Functional MIF promoter haplotypes modulate Th17-related cytokine expression in peripheral blood mononuclear cells from control subjects and rheumatoid arthritis patients

• Published in: Cytokine (Philadelphia, Pa.) Vol. 115; pp. 89 - 96
• Main Authors: Hernández-Palma, Luis Alexis, García-Arellano, Samuel, Bucala, Richard, Llamas-Covarrubias, Mara Anaís, De la Cruz-Mosso, Ulises, Oregon-Romero, Edith, Cerpa-Cruz, Sergio, Parra-Rojas, Isela, Plascencia-Hernández, Arturo, Muñoz-Valle, José Francisco
• Format: Journal Article
• Language: English
• Published: England Elsevier Ltd 01.03.2019
• Subjects: Adult; Arthritis, Rheumatoid - genetics; Cytokines - genetics; Female; Haplotypes; Haplotypes - genetics; Humans; Intramolecular Oxidoreductases - genetics; Leukocytes, Mononuclear - metabolism; Lipopolysaccharide; Macrophage Migration-Inhibitory Factors - genetics; Male; Middle Aged; MIF; Polymorphism, Genetic - genetics; Promoter Regions, Genetic - genetics; Rheumatoid arthritis; Th17 Cells - metabolism; Th17 profile cytokines; Haplotypes; Lipopolysaccharide; MIF; Th17 profile cytokines; Rheumatoid arthritis
• ISSN: 1043-4666; 1096-0023; 1096-0023
• DOI: 10.1016/j.cyto.2018.11.014

•MIF and LPS induce the Th17 cytokine secretion profile in PBMC from RA patients.•In a Mexican-Mestizo population, the most frequent MIF haplotypes were 5G, 6G, and 7C.•MIF haplotypes modulate the secretion of cytokines related to the Th17 profile in PBMC cultures.

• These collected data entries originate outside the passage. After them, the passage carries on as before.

(** ** Chains of range calls *)

Lemma range_chain_cons (this : RangeConstruct.t) c cs σ :
  RangeChain.chain this (c :: cs) σ =
  match RangeChain.apply this c σ with
  | (inl e, σ1) => (inl e, σ1)
  | (inr this', σ1) => RangeChain.chain this' cs σ1
  end.
Proof. reflexivity. Qed.

Lemma range_apply_accepted (this : RangeConstruct.t) c σ :
  RangeChain.accepted (rules this) c = true →
  ∃ σ', RangeChain.apply this c σ = (inr this, σ').
Proof.
  destruct c as [v|v|a b]; simpl; intros Hc.
  - apply negb_true_iff in Hc. rewrite (min_passes this v σ Hc). eauto.
  - apply negb_true_iff in Hc. rewrite (max_passes this v σ Hc). eauto.
  - apply andb_true_iff in Hc as [Ha%negb_true_iff Hb%negb_true_iff].
    rewrite between_unfold, (min_passes this a σ Ha), (max_passes this b _ Hb). eauto.
Qed.

Lemma range_apply_rejected (this : RangeConstruct.t) c σ :
  RangeChain.accepted (rules this) c = false →
  ∃ e σ', RangeChain.apply this c σ = (inl e, σ').
Proof.
  destruct c as [v|v|a b]; simpl; intros Hc.
  - apply negb_false_iff in Hc. destruct (min_throws this v σ Hc) as (lo & _ & ->). eauto.
  - apply negb_false_iff in Hc. destruct (max_throws this v σ Hc) as (hi & _ & ->). eauto.
  - rewrite between_unfold. destruct (below_min (rules this) a) eqn:Ha.
    + destruct (min_throws this a σ Ha) as (lo & _ & ->). eauto.
    + rewrite (min_passes this a σ Ha). simpl in Hc. apply negb_false_iff in Hc.
      destruct (max_throws this b (setter this (assign (Range.set_min a)) σ) Hc)
        as (hi & _ & ->).
      eauto.
Qed.


(** X9: a chain stops at its first rejected call.  If the calls [cs] all
    pass and [c] does not, the chain [cs, c, cs'] ends with the error of
    [c], thrown on the store that the calls [cs] have produced: what they
    merged stays merged, and none of the calls [cs'] is made. *)
Theorem range_chain_stops_at_first_rejection (this : RangeConstruct.t)
    (cs cs' : list RangeChain.call) (c : RangeChain.call) (σ : gmap loc Range.t) :
  forallb (RangeChain.accepted (rules this)) cs = true →
  RangeChain.accepted (rules this) c = false →
  (∃ e, fst (RangeChain.chain this (cs ++ c :: cs') σ) = inl e)
  ∧ RangeChain.chain this (cs ++ c :: cs') σ
    = RangeChain.apply this c (snd (RangeChain.chain this cs σ)).
Proof.
  intros Hcs Hc. revert σ.
  assert (Happ : ∀ σ, RangeChain.chain this (cs ++ c :: cs') σ
                      = RangeChain.apply this c (snd (RangeChain.chain this cs σ))).
  { induction cs as [|c1 cs IH]; intros σ.
    - simpl app. rewrite range_chain_cons. simpl.
      destruct (range_apply_rejected this c σ Hc) as (e & σ' & ->). reflexivity.
    - simpl in Hcs. apply andb_true_iff in Hcs as [Hc1 Hcs].
      rewrite <- app_comm_cons, !range_chain_cons.
      destruct (range_apply_accepted this c1 σ Hc1) as [σ1 ->]. apply IH, Hcs. }
  intros σ. split; [|apply Happ].
  rewrite Happ.
  destruct (range_apply_rejected this c (snd (RangeChain.chain this cs σ)) Hc)
    as (e & σ' & ->).
  eauto.
Qed.

Lemma range_chain_stops_at_first_rejection_witness :
  let this : RangeConstruct.t :=
    Construct_new (linked 1%positive) (Some (Range.mk (Some 10%float) (Some 50%float))) in
  RangeChain.chain this
    [RangeChain.Min 20%float; RangeChain.Max 60%float; RangeChain.Max 40%float]
    {[1%positive := ∅]}
  = (inl (Error_new RangeConstruct.max_text 50%float),
     {[1%positive := Range.mk (Some 20%float) None]}).
Proof.
  intros this.
  exact (proj2 (range_chain_stops_at_first_rejection this
                  [RangeChain.Min 20%float] [RangeChain.Max 40%float]
                  (RangeChain.Max 60%float) {[1%positive := ∅]} eq_refl eq_refl)).
Defined.

Lemma range_apply_linked (this : RangeConstruct.t) l o c (σ : gmap loc Range.t) :
  setter this = linked l → σ !! l = Some o →
  RangeChain.accepted (rules this) c = true →
  RangeChain.apply this c σ = (inr this, <[l := RangeChain.update c o]> σ).
Proof.
  intros Hs Hl. destruct c as [v|v|a b]; simpl; intros Hc.
  - apply negb_true_iff in Hc. apply min_linked; assumption.
  - apply negb_true_iff in Hc. apply max_linked; assumption.
  - apply andb_true_iff in Hc as [Ha%negb_true_iff Hb%negb_true_iff].
    rewrite between_unfold, (min_linked this l o a σ Hs Hl Ha).
    rewrite (max_linked this l (Range.set_min a o) b _ Hs (lookup_insert_eq _ _ _) Hb).
    rewrite insert_insert_eq. reflexivity.
Qed.

Lemma range_chain_linked (this : RangeConstruct.t) l cs :
  setter this = linked l →
  forallb (RangeChain.accepted (rules this)) cs = true →
  ∀ o (σ : gmap loc Range.t), σ !! l = Some o →
    RangeChain.chain this cs σ
    = (inr this, <[l := foldl (λ o c, RangeChain.update c o) o cs]> σ).
Proof.
  intros Hs. induction cs as [|c cs IH]; intros Hcs o σ Hl.
  - simpl. rewrite insert_id by assumption. reflexivity.
  - simpl in Hcs. apply andb_true_iff in Hcs as [Hc Hcs].
    rewrite range_chain_cons, (range_apply_linked this l o c σ Hs Hl Hc).
    rewrite (IH Hcs (RangeChain.update c o)) by apply lookup_insert_eq.
    rewrite insert_insert_eq. reflexivity.
Qed.

Lemma foldl_update_min o cs :
  Range.min (foldl (λ o c, RangeChain.update c o) o cs)
  = from_option Some (Range.min o) (last (omap RangeChain.sets_min cs)).
Proof.
  induction cs as [|c cs IH] using rev_ind; [reflexivity|].
  rewrite foldl_app, omap_app. simpl.
  destruct c as [v|v|a b]; simpl.
  - rewrite last_snoc. reflexivity.
  - rewrite app_nil_r. exact IH.
  - rewrite last_snoc. reflexivity.
Qed.

Lemma foldl_update_max o cs :
  Range.max (foldl (λ o c, RangeChain.update c o) o cs)
  = from_option Some (Range.max o) (last (omap RangeChain.sets_max cs)).
Proof.
  induction cs as [|c cs IH] using rev_ind; [reflexivity|].
  rewrite foldl_app, omap_app. simpl.
  destruct c as [v|v|a b]; simpl.
  - rewrite app_nil_r. exact IH.
  - rewrite last_snoc. reflexivity.
  - rewrite last_snoc. reflexivity.
Qed.

(** X10: in a chain that returns, the last assignment wins, bound by bound.
    The constraint object ends with the [min] of the last call that assigns
    [min] ([min] or [between]) and the [max] of the last call that assigns
    [max]; a bound that no call assigns keeps what had been accumulated
    before the chain.  No other object of the store changes. *)
Theorem range_chain_last_assignment_wins (this : RangeConstruct.t) l o
    (cs : list RangeChain.call) (σ : gmap loc Range.t) :
  setter this = linked l → σ !! l = Some o →
  forallb (RangeChain.accepted (rules this)) cs = true →
  ∃ o', RangeChain.chain this cs σ = (inr this, <[l := o']> σ)
        ∧ Range.min o' = from_option Some (Range.min o) (last (omap RangeChain.sets_min cs))
        ∧ Range.max o' = from_option Some (Range.max o) (last (omap RangeChain.sets_max cs)).
Proof.
  intros Hs Hl Hcs. exists (foldl (λ o c, RangeChain.update c o) o cs).
  split; [apply range_chain_linked; assumption|].
  split; [apply foldl_update_min | apply foldl_update_max].
Qed.

Lemma range_chain_last_assignment_wins_witness :
  let this : RangeConstruct.t :=
    Construct_new (linked 1%positive) (Some (Range.mk (Some 10%float) (Some 50%float))) in
  let σ : gmap loc Range.t := {[1%positive := Range.mk None (Some 45%float)]} in
  ∃ o', RangeChain.chain this
          [RangeChain.Min 30%float; RangeChain.Between 20%float 40%float;
           RangeChain.Min 25%float] σ
        = (inr this, <[1%positive := o']> σ)
        ∧ Range.min o' = Some 25%float ∧ Range.max o' = Some 40%float.
Proof.
  intros this σ.
  exact (range_chain_last_assignment_wins this 1%positive (Range.mk None (Some 45%float))
           [RangeChain.Min 30%float; RangeChain.Between 20%float 40%float;
            RangeChain.Min 25%float] σ eq_refl eq_refl eq_refl).
Defined.

(** ** [Module] and the object it keeps *)

(** X11: [Module] does not copy the constraints it is given.  Built from an
    existing object, the module keeps that very object and the store is
    unchanged, so what a builder linked to the object merges afterwards is
    what the module holds.  Built without an argument, the module holds a
    new empty object: it was not in the store before, every existing object
    is left as it was, and a later call on a builder linked to an existing
    object does not reach it. *)
Theorem module_keeps_the_given_object (this : RangeConstruct.t) l o (v : number)
    (σ : gmap loc Range.t) :
  setter this = linked l → σ !! l = Some o → below_min (rules this) v = false →
  (∃ m, Module_.new (Some l) σ = (inr m, σ)
        ∧ constraints_at (Module_.constraints m) (snd (RangeConstruct.min this v σ))
          = Some (Range.set_min v o))
  ∧ (∃ m σ1, Module_.new None σ = (inr m, σ1)
        ∧ σ !! Module_.constraints m = None
        ∧ (∀ l', is_Some (σ !! l') → σ1 !! l' = σ !! l')
        ∧ constraints_at (Module_.constraints m) σ1 = Some ∅
        ∧ constraints_at (Module_.constraints m) (snd (RangeConstruct.min this v σ1))
          = Some ∅).
Proof.
  intros Hs Hl Hv. split.
  - exists (Module_.Build l). split; [reflexivity|].
    rewrite (min_linked this l o v σ Hs Hl Hv). apply lookup_insert_eq.
  - pose proof (is_fresh (dom σ)) as Hfresh. apply not_elem_of_dom in Hfresh.
    assert (Hne : l ≠ fresh (dom σ)) by congruence.
    exists (Module_.Build (fresh (dom σ))), (<[fresh (dom σ) := ∅]> σ).
    split; [reflexivity|]. split; [exact Hfresh|]. split; [|split].
    + intros l' [x Hx]. apply lookup_insert_ne. congruence.
    + apply lookup_insert_eq.
    + rewrite (min_linked this l o v (<[fresh (dom σ) := ∅]> σ) Hs); [|  |exact Hv].
      * simpl. unfold constraints_at.
        rewrite lookup_insert_ne by exact Hne. apply lookup_insert_eq.
      * rewrite lookup_insert_ne by congruence. exact Hl.
Qed.

Lemma module_keeps_the_given_object_witness :
  let this : RangeConstruct.t :=
    Construct_new (linked 1%positive) (Some (Range.mk (Some 10%float) (Some 50%float))) in
  let σ : gmap loc Range.t := {[1%positive := ∅]} in
  ∃ m, Module_.new (Some 1%positive) σ = (inr m, σ)
       ∧ constraints_at (Module_.constraints m) (snd (RangeConstruct.min this 20%float σ))
         = Some (Range.mk (Some 20%float) None).
Proof.
  intros this σ.
  exact (proj1 (module_keeps_the_given_object this 1%positive ∅ 20%float σ
                  eq_refl eq_refl eq_refl)).
Defined.

(** ** The enum [Month] *)

Lemma Month_keys_NoDup : NoDup (Month_entries.*1).
Proof. apply (bool_decide_unpack _). vm_compute. exact I. Qed.

Lemma Month_numbers_NoDup : NoDup (((λ e, (snd e, fst e)) <$> Month_entries).*1).
Proof. apply (bool_decide_unpack _). vm_compute. exact I. Qed.

Lemma Month_value_entry key n : Month_value key = Some n ↔ (key, n) ∈ Month_entries.
Proof.
  unfold Month_value, Month_forward. symmetry.
  apply elem_of_list_to_map, Month_keys_NoDup.
Qed.

Lemma Month_name_entry key n : Month_name n = Some key ↔ (key, n) ∈ Month_entries.
Proof.
  unfold Month_name, Month_reverse.
  rewrite <- (elem_of_list_to_map _ _ _ Month_numbers_NoDup), list_elem_of_fmap.
  split.
  - intros ([k' n'] & [= -> ->] & Hin). exact Hin.
  - intros Hin. exists (key, n). split; [reflexivity|exact Hin].
Qed.

Lemma Lowercase_key_inj m m' :
  Lowercase (Month_key m) = Lowercase (Month_key m') → m = m'.
Proof. destruct m, m'; intros H; try reflexivity; discriminate H. Qed.

Lemma Month_entry_member m i :
  (Month_key m, i) ∈ Month_entries ↔ Month_members !! i = Some m.
Proof.
  unfold Month_entries. rewrite elem_of_lookup_imap. split.
  - intros (i' & m' & [= Hk ->] & Hm). rewrite Hm. f_equal.
    symmetry. apply Lowercase_key_inj. rewrite Hk. reflexivity.
  - intros Hm. exists i, m. split; [reflexivity|exact Hm].
Qed.
(** * Range analysis, plan alternatives and plan choice of the query planner

    A shallow embedding of the planner core: the range points and their
    sorter, the range builder with its union / intersection sweep, the
    index-range extension for multi-column indices, the enumeration of
    alternative plans, the support checker, the validator and the
    [Optimize] entry point.  Definitions follow the Go sources function by
    function and keep their names. *)

From Stdlib Require Import ZArith List Bool Lia Ascii String.
From Stdlib Require Import Permutation.
Import ListNotations.

Set Implicit Arguments.
Set Warnings "-register-all".

Open Scope Z_scope.

(** ** Values

    [interface{}] values that can sit in a range point or in an expression
    node: the untyped [nil] (SQL NULL), the two sentinels of package plan,
    and the concrete data the claims need (int64, string, and the Go bool
    the evaluator stores for IS NULL / IS TRUE / IN). *)

Inductive value : Type :=
| Nil
| MinNotNullVal
| MaxVal
| Int64 (i : Z)
| Str (s : string)
| Bool (b : bool).

Definition value_eq_dec (a b : value) : {a = b} + {a <> b}.
Proof.
  decide equality;
    [ apply Z.eq_dec | apply string_dec | apply bool_dec ].
Defined.

Definition isNil (v : value) : bool :=
  match v with Nil => true | _ => false end.

Definition isMinNotNull (v : value) : bool :=
  match v with MinNotNullVal => true | _ => false end.

Definition isMaxVal (v : value) : bool :=
  match v with MaxVal => true | _ => false end.

(** An error value; only its presence matters to the planner. *)
Inductive error : Type :=
| ErrCompare
| ErrOneColumn
| ErrRowColumns
| ErrSameColumns
| ErrMultiWildCard
| ErrBind (code : Z)
| ErrOther.

(** ** Range points (type rangePoint) *)

Record rangePoint : Type := mkPoint {
  pvalue : value;
  excl : bool;
  start : bool
}.

Definition rangePoint_eq_dec (a b : rangePoint) : {a = b} + {a <> b}.
Proof.
  decide equality; [ apply bool_dec | apply bool_dec | apply value_eq_dec ].
Defined.

(** Readable constructors for the four kinds of point. *)
Definition SIn (v : value) : rangePoint := mkPoint v false true.
Definition SEx (v : value) : rangePoint := mkPoint v true true.
Definition EIn (v : value) : rangePoint := mkPoint v false false.
Definition EEx (v : value) : rangePoint := mkPoint v true false.

(** rangePointSorter.equalValueLess *)
Definition equalValueLess (a b : rangePoint) : bool :=
  if start a && start b then negb (excl a) && excl b
  else if start a then negb (excl b)
  else if start b then excl a || excl b
  else excl a && negb (excl b).

(** ** Expressions (package ast, as far as the planner looks at them)

    Every expression node carries a value slot read by [GetValue]; for a
    [ValueExpr] the slot is the literal. *)

Module opcode.

Inductive Op : Type :=
| AndAnd | OrOr | LeftShift | RightShift
| GE | LE | EQ | NE | LT | GT | NullEQ
| Plus | Minus | And | Or | Mod | Xor | Div | Mul
| Not | BitNeg | IntDiv | LogicXor.

Definition Op_eq_dec (a b : Op) : {a = b} + {a <> b}.
Proof. decide equality. Defined.

End opcode.
(** * Vite shard converter: [loadParallelFileShards]

    A shallow embedding of [parallel-converters/parallel-shards.cpp] and the
    properties of its stages: shard ingestion, global metadata, vertex
    partitioning, edge redistribution, local sorting, CSR offsets and the
    positioned writes of the binary file.

    Conventions.
    - [GraphElem] is the signed 64-bit integer of the code, carried as [Z].
      The arithmetic on vertex ids (the decrement, the shard offsets, the
      vertex count, the partition boundaries) and the unsigned byte
      counters of the write loop have their wrap-around written out.
    - [GraphWeight] is the double of the code: a weight read from text is
      the double nearest to the decimal written, kept by its sign and its
      exact value.
    - A vector cannot be longer than [max_size], and MPI takes its counts
      as [int]: a run that asks for more has no outcome.  Memory is taken
      to suffice and the output file to open.
    - Reading a variable that was never assigned and indexing a vector out
      of range are undefined in C++.  The first is modelled by an explicit
      supply of the values such variables hold, the second by [None].
    - The processes of the MPI job are modelled together: a per-process
      value is a list indexed by rank and a collective is a function of the
      whole list. *)

From Stdlib Require Import ZArith List String Ascii Bool Lia.
From stdpp Require Import prelude strings sorting.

Rheumatoid arthritis (RA) is a chronic inflammatory autoimmune disease characterized by elevated levels of pro-inflammatory cytokines, such as interleukin (IL)-6, IL-17, and macrophage migration inhibitory factor (MIF). MIF induces IL-17 secretion and MIF promoter polymorphisms influence the expression of selected downstream mediators. The aim of this study was to investigate the relationship between known functional MIF haplotypes and Th17-related cytokine secretion profile in peripheral blood mononuclear cells (PBMC) from control subjects (CS) and RA patients stimulated with lipopolysaccharide (LPS) and recombinant human MIF (rhMIF). The −794 CATT5-8 and −173G > C polymorphisms of the MIF gene were determined by conventional PCR and PCR-RFLP, respectively. The most frequent haplotypes of the MIF polymorphism and PBMC were identified from three subjects homozygous for each haplotype and in both study groups, the PBMC were obtained and stimulated with LPS or rhMIF. The secretion of cytokines related to the Th17 profile was determined by a multiplex immunoassay (MAGPIX). LPS stimulation induced the secretion of cytokines related to the Th17 profile in PBMC from CS and RA patients, whereas, rhMIF only stimulated this response in PBMC from RA patients. PBMC from CS carriers of the MIF 7C haplotype showed more IL-17A, IL-17F, IL-22, and IL-23 secretion than non-7C carriers after LPS stimulation. In the case of rhMIF stimulation, the PBMC from CS carriers of the 7C haplotype secreted more IL-17A and IL-23 than non-7C carriers. In conclusion, genetic variants of the MIF promoter modulate the secretion of cytokines related to the Th17 profile in PBMC from CS inducing a differential response in comparison to PBMC from RA patients.